Exercise brief: Say how many lines below have "reading" in them, giving the number alone.

-- Study material follows --

Definition path_char (c : ascii) : bool :=
  is_alnum c || Regex.mem c "-._~/".

Definition query_char (c : ascii) : bool :=
  is_alnum c || Regex.mem c "-._~=&".

Definition frag_char (c : ascii) : bool :=
  is_alnum c || Regex.mem c "-._~".

Fixpoint span (p : ascii -> bool) (s : str) : str * str :=
  match s with
  | [] => ([], [])
  | c :: s' =>
      if p c then let '(a, b) := span p s' in (c :: a, b) else ([], s)
  end.

Definition good_host (h : str) : bool :=
  forallb (fun c => is_lower c || Ascii.eqb c ".") h
  && forallb (fun l => negb (Nat.eqb (length l) 0)) (Str.split "." h).

Definition good_path (p : str) : bool :=
  Str.startsWith "/" p
  && forallb (fun seg => negb (bool_decide (seg = "." :> str))
                         && negb (bool_decide (seg = ".." :> str)))
       (Str.split "/" p).

(** Path, query and fragment, from the first character of the path. *)
Definition parse_tail (s : str) : option (str * option str * option str) :=
  let '(p, r) := span path_char s in
  if negb (good_path p) then None
  else
    let '(q, r) :=
      match r with
      | c :: r' =>
          if Ascii.eqb c "?" then
            let '(q, r'') := span query_char r' in (Some q, r'')
          else (None, r)
      | [] => (None, r)
      end in
    match r with
    | [] => Some (p, q, None)
    | c :: f =>
        if Ascii.eqb c "#" && forallb frag_char f then Some (p, q, Some f)
        else None
    end.

Definition make (sch h : str) (tl : str * option str * option str) : URL.t :=
  {| URL.scheme := sch; URL.username := []; URL.password := [];
     URL.host := Some h; URL.port := None;
     URL.path := tl.1.1; URL.query := tl.1.2; URL.fragment := tl.2 |}.

Definition parse_after_scheme (sch s : str) : option URL.t :=
  let '(h, r) := span (fun c => negb (Ascii.eqb c "/")) s in
  if good_host h then make sch h <$> parse_tail r else None.

Definition parse_absolute (s : str) : option URL.t :=
  match Str.cut "://" s with
  | Some (sch, r) =>
      if bool_decide (sch ∈ ["http" : str; "https" : str; "ftp" : str])
      then parse_after_scheme sch r else None
  | None => None
  end.

Definition new_URL : URL.parser := fun input base =>
  match base with
  | None => parse_absolute input
  | Some b =>
      match parse_absolute b with
      | None => None
      | Some bu =>
          match parse_absolute input with
          | Some u => Some u
          | None =>
              if Str.startsWith "/" input && negb (Str.startsWith "//" input)
              then make (URL.scheme bu) (URL.hostname bu) <$> parse_tail input
              else None
          end
      end
  end.

End Strict.

(* ===================================================================== *)
(** * cheerio: the document tree and the queries the source makes        *)
(* ===================================================================== *)

Module Dom.

(** A parsed document: elements with their attributes (names in lower
    case, each name once) and text. *)
#[warnings="-register-all"]
Inductive node :=
| Elem (tag : str) (attrs : list (str * str)) (kids : list node)
| Text (t : str).

(** [cheerio.load(html)]: a parameter of the program. *)
Definition loader := str -> node.

Fixpoint assoc (k : str) (l : list (str * str)) : option str :=
  match l with
  | [] => None
  | (k', v) :: l' => if bool_decide (k' = k) then Some v else assoc k l'
  end.

(** [$el.attr(name)], [None] for [undefined]. *)
Definition attr (name : str) (n : node) : option str :=
  match n with
  | Elem _ a _ => assoc name a
  | Text _ => None
  end.

Definition is_elem (n : node) : bool :=
  match n with Elem _ _ _ => true | Text _ => false end.

(** [$el.text()]: the text below the node, in document order. *)
Fixpoint text (n : node) : str :=
  match n with
  | Text t => t
  | Elem _ _ ks => flat_map text ks
  end.

(** An element together with its ancestors, the parent first. *)
Record loc := { self : node; ancestors : list node }.

(** The elements below [n], in document order. *)
Fixpoint below (anc : list node) (n : node) : list loc :=
  match n with
  | Text _ => []
  | Elem _ _ ks =>
      flat_map
        (fun k =>
           (if is_elem k then [{| self := k; ancestors := n :: anc |}] else [])
           ++ below (n :: anc) k)
        ks
  end.

Definition elements (doc : node) : list loc :=
  {| self := doc; ancestors := [] |} :: below [] doc.

(** The words of a [class] attribute. *)
Fixpoint tokens_go (cur : str) (s : str) : list str :=
  match s with
  | [] => if cur is [] then [] else [rev cur]
  | c :: s' =>
      if Str.is_space c
      then (if cur is [] then [] else [rev cur]) ++ tokens_go [] s'
      else tokens_go (c :: cur) s'
  end.

Definition has_class (c : str) (n : node) : bool :=
  match attr "class" n with
  | Some v => bool_decide (c ∈ tokens_go [] v)
  | None => false
  end.

(** A simple selector: [tag], [.class], [tag.class], [tag[attr]],
    [tag[attr="value"]]. *)
Record simple := {
  s_tag : option str;
  s_class : option str;
  s_attr : option (str * option str);
}.

Definition by_tag (t : str) : simple :=
  {| s_tag := Some t; s_class := None; s_attr := None |}.
Definition by_class (c : str) : simple :=
  {| s_tag := None; s_class := Some c; s_attr := None |}.
Definition by_tag_class (t c : str) : simple :=
  {| s_tag := Some t; s_class := Some c; s_attr := None |}.
Definition by_tag_attr (t a : str) : simple :=
  {| s_tag := Some t; s_class := None; s_attr := Some (a, None) |}.
Definition by_tag_attr_eq (t a v : str) : simple :=
  {| s_tag := Some t; s_class := None; s_attr := Some (a, Some v) |}.

Definition is_simple (s : simple) (n : node) : bool :=
  match n with
  | Text _ => false
  | Elem t _ _ =>
      match s_tag s with Some t' => bool_decide (t = t') | None => true end
      && match s_class s with Some c => has_class c n | None => true end
      && match s_attr s with
         | Some (a, None) => bool_decide (is_Some (attr a n))
         | Some (a, Some v) => bool_decide (attr a n = Some v)
         | None => true
         end
  end.

(** A selector is a comma list of chains; a chain [a b] selects the [b]
    that have an [a] among their ancestors.  A chain is written innermost
    first. *)
Definition chain := list simple.
Definition selector := list chain.

Fixpoint among (c : chain) (anc : list node) : bool :=
  match c, anc with
  | [], _ => true
  | _ :: _, [] => false
  | s :: c', a :: anc' => (is_simple s a && among c' anc') || among c anc'
  end.

Definition is_chain (c : chain) (l : loc) : bool :=
  match c with
  | [] => false
  | s :: c' => is_simple s (self l) && among c' (ancestors l)
  end.

Definition matches (sel : selector) (l : loc) : bool :=
  existsb (fun c => is_chain c l) sel.

(** A selector of simple selectors only. *)
Definition any_of (ss : list simple) : selector := map (fun s => [s]) ss.

(** [$(sel)]: the matching elements of the document, in document order. *)
Definition select (sel : selector) (doc : node) : list loc :=
  List.filter (matches sel) (elements doc).

(** [$el.find(sel)]: the matching elements below [l]. *)
Definition find (sel : selector) (l : loc) : list loc :=
  List.filter (matches sel) (below (ancestors l) (self l)).

(** [$el.parent()]. *)
Definition parent (l : loc) : option loc :=
  match ancestors l with
  | p :: anc => Some {| self := p; ancestors := anc |}
  | [] => None
  end.

(** [$el.closest(sel)]: the element itself or its nearest ancestor that
    matches. *)
Fixpoint closest_up (sel : selector) (n : node) (anc : list node) : option loc :=
  if matches sel {| self := n; ancestors := anc |}
  then Some {| self := n; ancestors := anc |}
  else match anc with
       | [] => None
       | p :: anc' => closest_up sel p anc'
       end.

Definition closest (sel : selector) (l : loc) : option loc :=
  closest_up sel (self l) (ancestors l).

(** The text of a selection: the texts of its elements, one after the
    other. *)
Definition text_of (ls : list loc) : str := flat_map (fun l => text (self l)) ls.

(** [$(sel).remove()] for a selector of simple selectors: the document
    without the matching elements. *)
Fixpoint remove (ss : list simple) (n : node) : node :=
  match n with
  | Text _ => n
  | Elem t a ks =>
      Elem t a
        (flat_map
           (fun k => if existsb (fun s => is_simple s k) ss then [] else [remove ss k])
           ks)
  end.

End Dom.

(* ===================================================================== *)
(** * JavaScript values                                                  *)
(* ===================================================================== *)

Module JS.

(** A number as [JSON.parse] returns it: the double that the text of
    the number rounds to.  A finite double is a multiple m * 2^e of a
    power of two (zero when m is 0, whatever its sign); a text such as
    1e999 gives an infinity.  A NaN is never parsed. *)
Inductive double :=
| Finite (m e : Z)
| Infinity (negative : bool).

(** What [JSON.parse] returns, and [undefined], which reading an absent
    property gives.  An object lists its properties as written. *)
#[warnings="-register-all"]
Inductive value :=
| JUndefined
| JNull
| JBool (b : bool)
| JNum (d : double)
| JStr (s : str)
| JArr (items : list value)
| JObj (props : list (str * value)).

(** [JSON.parse(text)], [None] when it throws: a parameter of the
    program. *)
Definition json_parser := str -> option value.

(** The truthy values. *)
Definition truthy (v : value) : bool :=
  match v with
  | JUndefined | JNull => false
  | JBool b => b
  | JNum (Finite m _) => negb (m =? 0)%Z
  | JNum (Infinity _) => true
  | JStr s => negb (Nat.eqb (length s) 0)
  | JArr _ | JObj _ => true
  end.

(** [a || b]. *)
Definition or_else (a b : value) : value := if truthy a then a else b.

(** The own property [k] of an object; of repeated keys [JSON.parse] keeps
    the last. *)
Fixpoint own (k : str) (ps : list (str * value)) : option value :=
  match ps with
  | [] => None
  | (k', v) :: ps' =>
      match own k ps' with
      | Some w => Some w
      | None => if bool_decide (k' = k) then Some v else None
      end
  end.

(** [v.k] for the property names the source reads ([summary], [entities],
    [name], [type], [role], [description], [pronouns], [images],
    [image_index], [relevance], [people_shown], [date], [location]), none
    of which a prototype provides: [None] is the TypeError of reading a
    property of [undefined] or [null]. *)
Definition get (k : str) (v : value) : option value :=
  match v with
  | JUndefined | JNull => None
  | JObj ps => Some (default JUndefined (own k ps))
  | _ => Some JUndefined
  end.

(** The integer that a double is, if it is one. *)
Definition integer (d : double) : option Z :=
  match d with
  | Finite m e =>
      if (0 <=? e)%Z then Some (m * 2 ^ e)%Z
      else if (m mod 2 ^ (- e) =? 0)%Z then Some (m / 2 ^ (- e))%Z
      else None
  | Infinity _ => None
  end.

(** [(v || []).map]: the items to map over, [None] for the TypeError of
    calling [map] on a truthy value that is no array. *)
Definition items (v : value) : option (list value) :=
  if truthy v
  then match v with JArr l => Some l | _ => None end
  else Some [].

End JS.

(* ===================================================================== *)
(** * What the two endpoints share                                       *)
(* ===================================================================== *)

Module Common.

Record ImageCandidate := {
  url : str;
  alt : str;
  caption : str;
  context : str;
  sourcePageUrl : str;
  sourcePageTitle : str;
}.

Record SourcePage := {
  page_url : str;
  page_title : str;
  page_text : str;
}.

(** ** The world around a request *)

(** What a [catch] receives: an error with its text, or a TypeError or
    SyntaxError of the runtime. *)
Inductive thrown := Thrown (text : str) | TypeError | SyntaxError.

Inductive attempt (A : Type) :=
| Fulfilled (a : A)
| Rejected (e : thrown).
Arguments Fulfilled {A} a.
Arguments Rejected {A} e.

(** The response of a [fetch]: the status, the [content-type] header and
    what [text()] gives. *)
Record Response := {
  status : nat;
  content_type : option str;
  body : attempt str;
}.

(** [response.ok]: a status from 200 to 299. *)
Definition ok (r : Response) : bool :=
  Nat.leb 200 (status r) && Nat.leb (status r) 299.

(** The arguments of [buildPrompt].  The prompt text rendered from them
    belongs, in the model, to the language-model parameter. *)
Record prompt := {
  episodeTitle : str;
  episodeText : str;
  prompt_sources : list SourcePage;
  prompt_images : list ImageCandidate;
}.

Definition buildPrompt (episodeTitle episodeText : str)
    (sourcePages : list SourcePage) (allImages : list ImageCandidate) : prompt :=
  {| episodeTitle := episodeTitle; episodeText := episodeText;
     prompt_sources := sourcePages; prompt_images := allImages |}.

-- Study material concluded --

Result of the exercise: 2